NEW YORK (Reuters) - The U.S. dollar rose to its highest level this year against a basket of currencies on Tuesday due to worries about political turmoil in Italy before paring some gains on a U.S. decision to withdraw from the international nuclear deal with Iran.
The dollar’s run-up stalled ahead of President Donald Trump’s announcement that the United States was pulling out of the 2015 deal, which eased economic sanctions in exchange for Tehran limiting its nuclear program. Trump said he would reimpose the sanctions.
Commodity-linked and emerging market currencies fell on worries that a possible U.S. withdrawal would hit risk appetite in financial markets, holding their losses after Trump’s announcement.
Traders, however, downplayed the market significance of the move.
“This was probably going to happen. Overall it doesn’t change the story on dollar strength with the Fed rate hikes and a hiccup in Europe,” said John Doyle, vice president of dealing and trading at Tempus in Washington.
The index that tracks the greenback versus the euro, yen, sterling and six other currencies earlier on Tuesday hit 93.280, its highest level since December.
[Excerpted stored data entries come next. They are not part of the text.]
Lemma insertOut_ok id x (g : reg_t) p :
  reg_ok g p -> orefs x = 1 -> entryIn g (shardIndex id) id = None ->
  let g' := insertOut id x g in
  reg_ok g' (option_list (PinOut <$> entryOut g (shardIndex id) id) ++ p) /\
  (forall j k, entryOut g' j k = if decide (j = shardIndex id /\ k = id) then Some (nextRef g) else entryOut g j k) /\
  (forall j k, entryIn g' j k = entryIn g j k).
Proof.
  intros H Hx Hno g'. pose proof (reg_contents _ _ H) as [C1 C2 C3 C4 C5]. destruct (C5 (nextRef g) ltac:(lia)) as [Fi Fo].
  assert (Hi : (shardIndex id < length (shards g))%nat) by (rewrite (reg_shards _ _ H); apply shardIndex_lt).
  assert (EO : forall j k, entryOut g' j k = if decide (j = shardIndex id /\ k = id) then Some (nextRef g) else entryOut g j k).
  { intros j k. exact (entryOut_set (shardIndex id) id (Some (nextRef g)) g j k Hi). }
  assert (EI : forall j k, entryIn g' j k = entryIn g j k).
  { intros j k. exact (entryIn_other (shardIndex id) _ g j k Hi). }
  split_and!; [|done..]. constructor.
  - cbn. rewrite length_insert. apply (reg_shards _ _ H).
  - replace (pinsIn _) with (pinsIn p) by (by destruct (entryOut g (shardIndex id) id)).
    by apply (ref_ok_ext _ _ _ _ _ (reg_in _ _ H)).
  - replace (pinsOut _) with (option_list (entryOut g (shardIndex id) id) ++ pinsOut p)
      by (by destruct (entryOut g (shardIndex id) id)).
    apply (ref_install (reg_out _ _ H) _ _ (shardIndex id) id (nextRef g)); try done.
    + unfold refsOut. by rewrite Fo.
    + intros d. rewrite (refsOut_insert g g' (nextRef g) x d) by done. by rewrite Hx.
  - intros i k c j d. rewrite EI, EO. case_decide as Hd; [|apply (reg_excl _ _ H)]. destruct Hd as [-> ->].
    intros He _. pose proof (ref_home _ _ _ (reg_in _ _ H) _ _ _ He) as ->. congruence.
  - constructor; cbn [g' insertOut ins outs endpoints nextRef setShard set_shards]; try done.
    + intros c y Hy Hz. destruct (decide (c = nextRef g)) as [->|Hc].
      * rewrite lookup_insert_eq in Hy. injection Hy as <-. lia.
      * rewrite lookup_insert_ne in Hy by done. by eapply C2.
    + intros c Hc. rewrite lookup_insert_ne by lia. apply C5. lia.
Qed.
It was last up 0.4 percent at 93.100 in late U.S. trading.
The euro declined 0.5 percent to $1.1860 after hitting $1.1836 earlier, its weakest level since late December, Reuters data showed.
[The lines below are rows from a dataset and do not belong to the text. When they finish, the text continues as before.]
(** The registry once the endpoint's packet is done. *)
Lemma served_active (g : registry (handler := handler)) c x m (b : bool) :
  ins g !! c = Some x -> 0 < irefs x ->
  let g1 := set_endpoints m (pinInbound c g) in
  exists y, releaseInbound range rangeMeta c (if b then bumpInbound c g1 else g1) = set_ins (<[c := y]> (ins g)) (set_endpoints m g) /\
    irefs y = irefs x /\ sameIn x y.
Proof.
  intros Hx Hpos g1. unfold g1, pinInbound. rewrite Hx. unfold bumpInbound. cbn [set_endpoints set_ins ins].
  rewrite lookup_insert_eq. cbn [set_irefs irefs iowner itransforms iforward iendpoint ilocal iexpiresAt iactivity].
  destruct b; unfold releaseInbound; cbn [set_ins set_endpoints ins]; rewrite ?insert_insert_eq, lookup_insert_eq;
    cbn [set_irefs irefs iowner itransforms iforward iendpoint ilocal iexpiresAt iactivity];
    replace (irefs x + 1 - 1) with (irefs x) by lia; zbool; cbn [negb]; rewrite insert_insert_eq;
    eexists; (split; [reflexivity|done]).
Qed.

Lemma serve_ok r tid ks enc h e ep hd p :
  serves r tid ks enc h e ep -> 0 < tid < 2 ^ 32 -> payload_ok p -> Type_ hd = I2NP.TunnelData ->
  exists t, forall ep' blocks P,
    parse (frame_of tid (layers ks enc p)) t (ep, []) = (Ok tt, (ep', blocks)) -> hands_over r h blocks P ->
    exists err r' hs, handle (mkMessage hd (frame_of tid p)) r = (outcome err, r') /\ same_config r r' /\
      handoffs r' = handoffs r ++ hs /\ P err hs /\ serves r' tid ks enc h e ep'.
Proof.
  intros (c & x & bx & Hact & Hf & He & Hh & Hks & Hbx & Hep & Hpool) Ht Hp Hty.
  destruct (admit_in_ok Now r tid c x Hact) as (r1 & Hadm & ((G1 & L1 & S1) & R1 & H1 & P1)).
  set (r2 := set_reg (pinInbound c (reg r)) r1) in *.
  destruct (acquirePayload_ok pick TunnelDataMessageLen r2 (P1 Hpool)) as (b & buf & r3 & Hacq & ((G3 & L3 & S3) & R3 & H3 & P3) & Hbuf);
    [split; vm_compute; congruence|].
  assert (Hbx3 : endpoints (reg r3) !! e = Some bx).
  { rewrite R3. cbn [r2 set_reg reg]. unfold pinInbound. by destruct (ins (reg r) !! c). }
  destruct (parseAt_ok e (frame_of tid (layers ks enc p)) bx r3 Hbx3) as (t & Hparse).
  exists t. intros ep' blocks P Hres Hover. rewrite <- Hep in Hres. destruct (Hparse _ _ Hres) as (r4 & Hat & (G4 & L4 & S4) & H4 & P4 & R4).
  cbn [r2 set_reg gateway local sender reg handoffs pool fst snd] in *.
  assert (Hcfg4 : same_config r r4) by (unfold same_config; split_and!; congruence).
  assert (Hp4 : Pool.reachable (pool r4)) by (rewrite P4; by apply P3, P1).
  destruct (Hover r4 Hcfg4 Hp4) as (err & r5 & hs & Hdel & (G5 & L5 & S5) & R5 & P5 & H5 & HP).
  assert (Hrec : receiveOn randReader readFull range rangeMeta Now Send Call pick x (mkTunnelDataMessage tid p) buf r3 = (outcome err, r5)).
  { pose proof (receive_payload buf tid p ks enc ltac:(rewrite Hbuf; done) Hp) as Hrec. unfold receiveOn. rewrite Hf, He, Hh.
    cbn [TDTunnelID TDData]. rewrite <- Hks in Hrec.
    destruct (write buf 0 (be_bytes 4 tid)) as [b1| |]; [|done..]. cbn [bind] in Hrec.
    destruct (copy_at b1 4 p) as [b2| |] eqn:Ec; [|done..]. cbn [bind] in Hrec.
    unfold gbind at 1 2 3, lift. rewrite Ec, Hrec. rewrite (gbind_ok _ _ _ _ _ Hat).
    unfold gbind, get. exact Hdel. }
  destruct (releaseBuffer_calm b r5) as (r6 & Hrel & ((G6 & L6 & S6) & R6 & H6 & P6)).
  assert (Hrun : handle (mkMessage hd (frame_of tid p)) r =
    deferred (releaseInbound range rangeMeta c) (gbind (check err) (fun _ => update (bumpInbound c))) r6).
  { unfold HandleContext. cbn [MHeader Type_]. rewrite Hty, Z.eqb_refl. cbn [negb Payload].
    unfold gbind at 1, lift. rewrite ParseTunnelData_frame by (done || apply Hp). rewrite (gbind_ok _ _ _ _ _ Hadm).
    unfold deferred, handleOn. rewrite (gbind_ok _ _ _ _ _ Hacq), (gbind_ok _ _ _ _ _ (attempt_outcome _ _ _ _ Hrec)).
    rewrite (gbind_ok _ _ _ _ _ Hrel). by rewrite Hf. }
  destruct Hact as (Hent & Hx & Hpos & Hexp).
  destruct (served_active (reg r) c x (<[e := mkBox (installed bx) ep']> (endpoints (reg r3)))
    (match err with None => true | Some _ => false end) Hx Hpos) as (y & Hy & Hyr & Hsame).
  assert (Hfinal : exists r', handle (mkMessage hd (frame_of tid p)) r = (outcome err, r') /\ same_config r r' /\
    handoffs r' = handoffs r ++ hs /\ pool r' = pool r6 /\
    reg r' = set_ins (<[c := y]> (ins (reg r))) (set_endpoints (<[e := mkBox (installed bx) ep']> (endpoints (reg r3))) (reg r))).
  { rewrite Hrun, <- Hy. unfold deferred, gbind, check, lift, update. rewrite R3 in R4.
    destruct err as [err|]; cbn [outcome]; eexists; (split; [reflexivity|]); unfold same_config;
      cbn [set_reg gateway local sender reg handoffs pool]; rewrite R6, R5, R4; split_and!; try congruence; rewrite ?R3; done. }
  destruct Hfinal as (r' & Hr' & Hcfg' & Hhand & Hpl & Hreg). exists err, r', hs. split_and!; try done.
  destruct Hsame as (Ho & Htr & Hfw & Hend & Hloc & Hex). exists c, y, (mkBox (installed bx) ep').
  unfold active_in. rewrite Hreg, Hpl, Hex, Hyr, Hfw, Hend, Hloc, Htr. cbn [set_ins set_endpoints ins endpoints].
  rewrite !lookup_insert_eq. split_and!; try done. by apply P6.
Qed.
End Serving.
The single currency fell over 0.5 percent to 129.32 yen.
On Monday, Italy’s two largest parties resisted President Sergio Mattarella’s call to rally behind a “neutral government.”
The yen firmed against the dollar at 109.06 yen as some traders favoured the currency of the world’s largest saver in the wake of Trump’s Iran announcement.
The Swiss franc, another traditional safe-haven currency, was steady against the dollar at 1.0019 franc, and was 0.6 percent stronger at 1.1883 franc.
Expectations for more U.S. interest rate hikes from the Federal Reserve have underpinned the dollar’s rebound despite soft U.S. domestic data, analysts said.
Thursday’s U.S. consumer price index for April should show whether inflation is approaching the Fed’s 2 percent goal.
“We have to wait for the inflation data which would be telling for the dollar,” said Joe Manimbo, senior market analyst at Western Union Business Solutions in Washington.
The pound declined to $1.3541, its lowest level since Jan. 11. Bank of England policymakers are expected to leave interest rates unchanged when they meet on Thursday.
Among commodity-linked currencies, the Australian dollar fell 0.9 percent to $0.74485 after touching an 11-month low.